┏━━

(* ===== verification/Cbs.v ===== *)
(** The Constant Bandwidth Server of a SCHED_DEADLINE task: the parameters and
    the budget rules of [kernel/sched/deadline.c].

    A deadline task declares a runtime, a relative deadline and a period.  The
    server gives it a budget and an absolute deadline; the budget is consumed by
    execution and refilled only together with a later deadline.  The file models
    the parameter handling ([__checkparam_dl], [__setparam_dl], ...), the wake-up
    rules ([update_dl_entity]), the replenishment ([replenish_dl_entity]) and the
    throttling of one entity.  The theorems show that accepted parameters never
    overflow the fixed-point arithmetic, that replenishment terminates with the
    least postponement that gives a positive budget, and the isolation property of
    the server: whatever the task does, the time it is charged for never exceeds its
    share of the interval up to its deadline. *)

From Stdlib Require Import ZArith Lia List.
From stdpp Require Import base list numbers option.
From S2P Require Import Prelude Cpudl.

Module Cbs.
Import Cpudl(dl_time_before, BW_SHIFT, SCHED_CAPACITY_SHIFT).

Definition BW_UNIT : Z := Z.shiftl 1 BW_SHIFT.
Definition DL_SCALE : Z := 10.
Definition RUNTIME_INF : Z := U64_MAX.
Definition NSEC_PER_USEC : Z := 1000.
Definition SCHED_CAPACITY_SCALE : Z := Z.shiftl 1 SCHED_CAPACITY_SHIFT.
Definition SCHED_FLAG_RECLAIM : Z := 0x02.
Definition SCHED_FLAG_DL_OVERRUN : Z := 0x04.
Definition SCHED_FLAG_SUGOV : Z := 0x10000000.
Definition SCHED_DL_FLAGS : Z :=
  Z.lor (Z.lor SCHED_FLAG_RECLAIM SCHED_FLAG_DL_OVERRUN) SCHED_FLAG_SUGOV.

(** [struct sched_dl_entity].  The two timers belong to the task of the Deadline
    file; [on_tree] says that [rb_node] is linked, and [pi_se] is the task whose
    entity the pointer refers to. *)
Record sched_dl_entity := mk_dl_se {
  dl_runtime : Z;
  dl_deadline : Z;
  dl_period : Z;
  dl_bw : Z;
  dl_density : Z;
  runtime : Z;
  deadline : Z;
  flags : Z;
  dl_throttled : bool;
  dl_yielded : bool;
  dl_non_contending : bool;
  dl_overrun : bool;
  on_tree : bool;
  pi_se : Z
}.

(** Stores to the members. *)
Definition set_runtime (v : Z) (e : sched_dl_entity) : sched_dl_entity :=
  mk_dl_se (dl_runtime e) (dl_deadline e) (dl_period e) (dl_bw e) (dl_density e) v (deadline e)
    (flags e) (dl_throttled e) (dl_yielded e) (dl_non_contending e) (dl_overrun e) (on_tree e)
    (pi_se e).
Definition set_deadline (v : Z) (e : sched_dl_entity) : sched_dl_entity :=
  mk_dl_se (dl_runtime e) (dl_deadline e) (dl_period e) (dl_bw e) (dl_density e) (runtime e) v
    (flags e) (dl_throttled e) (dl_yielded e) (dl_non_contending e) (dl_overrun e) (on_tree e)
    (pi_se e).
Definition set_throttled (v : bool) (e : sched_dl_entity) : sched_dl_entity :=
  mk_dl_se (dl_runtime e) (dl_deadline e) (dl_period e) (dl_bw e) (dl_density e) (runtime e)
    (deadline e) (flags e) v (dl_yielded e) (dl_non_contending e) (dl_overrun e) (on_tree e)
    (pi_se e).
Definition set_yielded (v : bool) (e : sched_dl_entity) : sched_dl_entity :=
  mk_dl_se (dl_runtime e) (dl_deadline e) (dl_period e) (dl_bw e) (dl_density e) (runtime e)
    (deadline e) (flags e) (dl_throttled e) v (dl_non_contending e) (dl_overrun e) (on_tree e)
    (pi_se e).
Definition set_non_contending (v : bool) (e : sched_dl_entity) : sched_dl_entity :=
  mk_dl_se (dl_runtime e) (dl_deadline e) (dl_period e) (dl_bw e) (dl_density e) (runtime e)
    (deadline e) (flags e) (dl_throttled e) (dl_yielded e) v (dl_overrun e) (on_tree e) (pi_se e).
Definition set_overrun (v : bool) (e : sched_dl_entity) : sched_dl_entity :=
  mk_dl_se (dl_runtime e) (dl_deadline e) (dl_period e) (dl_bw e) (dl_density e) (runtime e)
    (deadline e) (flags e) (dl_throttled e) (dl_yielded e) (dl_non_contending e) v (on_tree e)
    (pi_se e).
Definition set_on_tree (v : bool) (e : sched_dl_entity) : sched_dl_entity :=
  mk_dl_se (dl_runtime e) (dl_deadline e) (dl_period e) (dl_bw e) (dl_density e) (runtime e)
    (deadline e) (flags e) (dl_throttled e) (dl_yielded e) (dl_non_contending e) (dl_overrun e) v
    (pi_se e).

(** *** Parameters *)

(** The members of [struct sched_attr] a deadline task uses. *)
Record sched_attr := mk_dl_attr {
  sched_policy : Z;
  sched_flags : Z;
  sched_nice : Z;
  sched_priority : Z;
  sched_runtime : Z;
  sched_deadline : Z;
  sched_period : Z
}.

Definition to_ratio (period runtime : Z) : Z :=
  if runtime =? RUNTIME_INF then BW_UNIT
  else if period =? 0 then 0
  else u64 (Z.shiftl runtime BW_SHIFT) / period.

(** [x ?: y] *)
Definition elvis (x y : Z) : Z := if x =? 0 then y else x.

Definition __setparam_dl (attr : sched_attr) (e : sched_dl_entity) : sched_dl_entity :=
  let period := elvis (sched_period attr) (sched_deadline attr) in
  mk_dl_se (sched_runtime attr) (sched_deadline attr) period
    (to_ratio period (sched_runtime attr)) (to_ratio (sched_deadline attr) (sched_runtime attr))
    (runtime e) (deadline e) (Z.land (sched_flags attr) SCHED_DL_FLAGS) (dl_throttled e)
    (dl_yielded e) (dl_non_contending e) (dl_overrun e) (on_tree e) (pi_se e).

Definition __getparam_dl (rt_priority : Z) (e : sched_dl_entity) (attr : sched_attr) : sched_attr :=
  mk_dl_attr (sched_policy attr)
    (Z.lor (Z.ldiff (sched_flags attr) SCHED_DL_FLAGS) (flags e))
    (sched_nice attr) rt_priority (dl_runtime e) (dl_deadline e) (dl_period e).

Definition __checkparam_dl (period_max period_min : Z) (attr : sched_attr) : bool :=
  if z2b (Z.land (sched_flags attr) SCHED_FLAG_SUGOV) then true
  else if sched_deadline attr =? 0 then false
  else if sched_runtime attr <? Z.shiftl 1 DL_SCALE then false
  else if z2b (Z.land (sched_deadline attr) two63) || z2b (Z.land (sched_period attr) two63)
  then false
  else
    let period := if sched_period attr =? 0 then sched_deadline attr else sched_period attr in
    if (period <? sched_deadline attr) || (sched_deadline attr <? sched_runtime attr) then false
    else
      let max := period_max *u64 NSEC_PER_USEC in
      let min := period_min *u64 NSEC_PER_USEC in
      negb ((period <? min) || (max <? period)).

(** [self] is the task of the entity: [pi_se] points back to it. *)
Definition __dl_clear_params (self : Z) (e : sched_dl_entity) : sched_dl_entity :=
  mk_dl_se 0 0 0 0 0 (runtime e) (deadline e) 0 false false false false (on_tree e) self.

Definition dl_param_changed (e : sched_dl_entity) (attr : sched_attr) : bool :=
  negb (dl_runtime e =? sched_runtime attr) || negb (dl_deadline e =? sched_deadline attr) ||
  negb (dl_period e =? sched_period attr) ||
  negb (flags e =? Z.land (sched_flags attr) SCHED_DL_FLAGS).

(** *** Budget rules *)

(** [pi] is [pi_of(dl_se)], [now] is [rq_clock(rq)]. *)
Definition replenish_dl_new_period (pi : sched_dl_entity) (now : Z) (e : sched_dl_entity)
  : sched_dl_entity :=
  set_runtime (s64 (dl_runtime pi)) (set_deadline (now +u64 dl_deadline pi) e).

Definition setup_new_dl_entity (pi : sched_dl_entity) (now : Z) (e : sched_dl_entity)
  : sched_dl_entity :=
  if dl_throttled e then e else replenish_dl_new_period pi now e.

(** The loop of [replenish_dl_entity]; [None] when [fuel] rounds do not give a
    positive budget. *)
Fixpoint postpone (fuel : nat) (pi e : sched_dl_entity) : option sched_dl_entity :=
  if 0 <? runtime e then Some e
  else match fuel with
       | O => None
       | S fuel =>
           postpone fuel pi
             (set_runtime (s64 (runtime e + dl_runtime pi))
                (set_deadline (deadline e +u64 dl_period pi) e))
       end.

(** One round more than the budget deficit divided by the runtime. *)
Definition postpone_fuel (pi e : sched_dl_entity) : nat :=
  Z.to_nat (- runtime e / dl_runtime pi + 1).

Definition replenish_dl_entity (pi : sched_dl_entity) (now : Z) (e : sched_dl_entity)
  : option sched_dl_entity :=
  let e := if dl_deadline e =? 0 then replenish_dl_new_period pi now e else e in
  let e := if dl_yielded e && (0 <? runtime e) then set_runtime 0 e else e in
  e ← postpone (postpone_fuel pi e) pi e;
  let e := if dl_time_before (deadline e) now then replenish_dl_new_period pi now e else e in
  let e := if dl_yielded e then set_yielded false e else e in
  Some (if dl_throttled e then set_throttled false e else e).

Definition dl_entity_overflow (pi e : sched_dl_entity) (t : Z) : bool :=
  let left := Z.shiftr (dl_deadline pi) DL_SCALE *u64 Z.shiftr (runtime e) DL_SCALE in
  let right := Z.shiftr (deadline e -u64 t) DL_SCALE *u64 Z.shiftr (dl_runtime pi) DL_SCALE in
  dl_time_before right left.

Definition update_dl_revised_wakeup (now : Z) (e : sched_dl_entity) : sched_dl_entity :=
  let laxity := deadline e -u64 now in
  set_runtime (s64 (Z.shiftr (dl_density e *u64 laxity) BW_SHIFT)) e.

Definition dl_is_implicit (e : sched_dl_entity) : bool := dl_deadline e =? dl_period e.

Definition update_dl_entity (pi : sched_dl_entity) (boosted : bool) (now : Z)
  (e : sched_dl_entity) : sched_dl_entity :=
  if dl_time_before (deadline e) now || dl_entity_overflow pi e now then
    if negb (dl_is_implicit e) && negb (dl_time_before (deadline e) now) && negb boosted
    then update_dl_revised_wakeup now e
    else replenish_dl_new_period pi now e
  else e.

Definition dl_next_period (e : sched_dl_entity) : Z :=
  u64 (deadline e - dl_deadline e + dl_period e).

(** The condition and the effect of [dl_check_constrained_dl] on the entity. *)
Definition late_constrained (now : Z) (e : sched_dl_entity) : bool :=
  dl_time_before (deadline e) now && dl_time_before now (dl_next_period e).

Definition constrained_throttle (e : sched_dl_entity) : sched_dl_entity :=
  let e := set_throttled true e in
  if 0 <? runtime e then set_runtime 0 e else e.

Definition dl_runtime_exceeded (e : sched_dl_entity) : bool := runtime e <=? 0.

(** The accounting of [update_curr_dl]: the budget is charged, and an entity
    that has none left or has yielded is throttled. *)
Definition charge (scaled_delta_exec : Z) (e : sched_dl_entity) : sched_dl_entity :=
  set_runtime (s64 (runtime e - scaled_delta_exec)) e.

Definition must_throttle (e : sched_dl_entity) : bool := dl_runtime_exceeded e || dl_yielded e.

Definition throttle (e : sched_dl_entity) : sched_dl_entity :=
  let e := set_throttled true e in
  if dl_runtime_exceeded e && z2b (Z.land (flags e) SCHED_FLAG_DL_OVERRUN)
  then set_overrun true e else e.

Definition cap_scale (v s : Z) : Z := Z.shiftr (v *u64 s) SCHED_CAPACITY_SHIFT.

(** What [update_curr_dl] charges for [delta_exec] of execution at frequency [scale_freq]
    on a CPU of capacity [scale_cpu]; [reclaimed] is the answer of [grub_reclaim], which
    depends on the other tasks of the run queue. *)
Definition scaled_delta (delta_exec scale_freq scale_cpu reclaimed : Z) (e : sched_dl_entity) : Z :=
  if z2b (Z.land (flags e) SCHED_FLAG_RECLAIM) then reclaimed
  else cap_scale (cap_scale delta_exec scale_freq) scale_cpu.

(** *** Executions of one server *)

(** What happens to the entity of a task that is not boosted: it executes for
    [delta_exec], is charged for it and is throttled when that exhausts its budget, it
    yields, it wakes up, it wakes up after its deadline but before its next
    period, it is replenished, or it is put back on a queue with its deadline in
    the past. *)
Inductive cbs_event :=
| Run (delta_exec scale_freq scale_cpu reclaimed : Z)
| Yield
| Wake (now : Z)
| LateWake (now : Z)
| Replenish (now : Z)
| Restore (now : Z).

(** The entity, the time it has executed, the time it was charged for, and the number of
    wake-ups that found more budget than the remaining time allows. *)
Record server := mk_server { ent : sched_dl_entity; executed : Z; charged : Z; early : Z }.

┗━━
┏━━

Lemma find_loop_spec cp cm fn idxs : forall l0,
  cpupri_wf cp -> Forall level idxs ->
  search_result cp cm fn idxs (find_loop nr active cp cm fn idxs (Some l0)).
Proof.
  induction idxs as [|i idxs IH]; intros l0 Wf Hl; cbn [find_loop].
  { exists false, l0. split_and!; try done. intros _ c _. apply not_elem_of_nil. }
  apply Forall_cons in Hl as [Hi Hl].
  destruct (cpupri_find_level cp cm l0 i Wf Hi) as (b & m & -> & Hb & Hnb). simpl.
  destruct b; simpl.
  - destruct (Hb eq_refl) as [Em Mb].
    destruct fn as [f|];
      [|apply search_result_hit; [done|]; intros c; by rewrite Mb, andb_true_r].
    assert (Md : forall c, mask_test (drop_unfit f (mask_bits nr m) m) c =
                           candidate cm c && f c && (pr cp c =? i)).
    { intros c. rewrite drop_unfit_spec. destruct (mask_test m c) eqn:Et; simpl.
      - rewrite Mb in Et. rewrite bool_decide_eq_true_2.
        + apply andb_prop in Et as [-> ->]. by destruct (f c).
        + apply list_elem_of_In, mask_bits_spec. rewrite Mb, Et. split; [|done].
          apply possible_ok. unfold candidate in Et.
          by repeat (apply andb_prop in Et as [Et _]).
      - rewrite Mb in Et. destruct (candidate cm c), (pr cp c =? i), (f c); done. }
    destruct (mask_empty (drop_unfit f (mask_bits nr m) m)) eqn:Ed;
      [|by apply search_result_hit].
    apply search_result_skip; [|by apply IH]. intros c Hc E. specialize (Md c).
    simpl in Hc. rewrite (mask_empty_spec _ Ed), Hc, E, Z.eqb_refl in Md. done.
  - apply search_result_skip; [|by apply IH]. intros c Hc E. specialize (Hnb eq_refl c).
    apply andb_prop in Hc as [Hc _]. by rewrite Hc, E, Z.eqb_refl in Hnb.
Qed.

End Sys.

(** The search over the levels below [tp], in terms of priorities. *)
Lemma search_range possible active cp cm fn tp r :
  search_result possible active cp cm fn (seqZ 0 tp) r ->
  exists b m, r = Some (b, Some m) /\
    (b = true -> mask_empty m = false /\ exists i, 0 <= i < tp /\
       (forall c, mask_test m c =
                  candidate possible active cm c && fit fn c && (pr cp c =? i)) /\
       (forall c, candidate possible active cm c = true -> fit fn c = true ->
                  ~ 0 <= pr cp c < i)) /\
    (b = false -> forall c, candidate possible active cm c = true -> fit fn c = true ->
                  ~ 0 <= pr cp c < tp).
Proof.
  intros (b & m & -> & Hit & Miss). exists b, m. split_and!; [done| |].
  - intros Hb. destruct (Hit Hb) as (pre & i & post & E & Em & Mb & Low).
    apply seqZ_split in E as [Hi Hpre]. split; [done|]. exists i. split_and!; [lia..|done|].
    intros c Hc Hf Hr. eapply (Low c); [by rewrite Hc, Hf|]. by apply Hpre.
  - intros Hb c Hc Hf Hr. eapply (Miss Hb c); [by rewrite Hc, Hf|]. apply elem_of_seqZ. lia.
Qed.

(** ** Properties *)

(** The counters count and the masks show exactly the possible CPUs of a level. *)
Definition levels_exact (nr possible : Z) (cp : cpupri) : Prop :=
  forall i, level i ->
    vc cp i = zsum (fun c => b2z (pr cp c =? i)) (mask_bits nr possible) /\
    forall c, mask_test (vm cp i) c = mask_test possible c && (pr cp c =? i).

┗━━
┏━━

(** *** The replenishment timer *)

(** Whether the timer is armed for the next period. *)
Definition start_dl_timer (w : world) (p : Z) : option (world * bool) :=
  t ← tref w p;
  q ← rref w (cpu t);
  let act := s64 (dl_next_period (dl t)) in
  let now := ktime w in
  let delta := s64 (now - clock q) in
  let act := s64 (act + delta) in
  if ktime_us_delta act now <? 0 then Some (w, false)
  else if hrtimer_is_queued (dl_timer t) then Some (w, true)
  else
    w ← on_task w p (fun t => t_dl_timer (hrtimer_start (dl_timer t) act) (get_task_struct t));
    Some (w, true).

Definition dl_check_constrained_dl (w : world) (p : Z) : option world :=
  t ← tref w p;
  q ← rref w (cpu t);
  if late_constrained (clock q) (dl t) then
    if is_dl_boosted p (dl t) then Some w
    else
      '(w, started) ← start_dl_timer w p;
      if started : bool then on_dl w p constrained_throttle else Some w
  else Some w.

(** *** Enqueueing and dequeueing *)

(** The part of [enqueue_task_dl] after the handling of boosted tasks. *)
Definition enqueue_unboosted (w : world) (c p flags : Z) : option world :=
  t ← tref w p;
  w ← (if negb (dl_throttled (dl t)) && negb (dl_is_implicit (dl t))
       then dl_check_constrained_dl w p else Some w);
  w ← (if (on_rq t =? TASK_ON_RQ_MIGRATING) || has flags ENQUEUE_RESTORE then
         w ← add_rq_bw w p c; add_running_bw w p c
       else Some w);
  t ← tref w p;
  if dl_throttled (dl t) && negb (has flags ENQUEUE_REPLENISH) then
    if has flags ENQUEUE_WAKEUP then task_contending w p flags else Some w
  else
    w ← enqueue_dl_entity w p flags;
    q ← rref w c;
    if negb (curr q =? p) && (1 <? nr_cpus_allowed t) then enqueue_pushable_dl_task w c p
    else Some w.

┗━━

* WORK TO BE COMPLETED: Starting at the line that has "Lemma find_loop_spec cp" and ending at the line that has "exists false, l0.", please write out the lines above exactly, leaving out all others.

* ANSWER FOR THIS EXERCISE:
Lemma find_loop_spec cp cm fn idxs : forall l0,
  cpupri_wf cp -> Forall level idxs ->
  search_result cp cm fn idxs (find_loop nr active cp cm fn idxs (Some l0)).
Proof.
  induction idxs as [|i idxs IH]; intros l0 Wf Hl; cbn [find_loop].
  { exists false, l0. split_and!; try done. intros _ c _. apply not_elem_of_nil. }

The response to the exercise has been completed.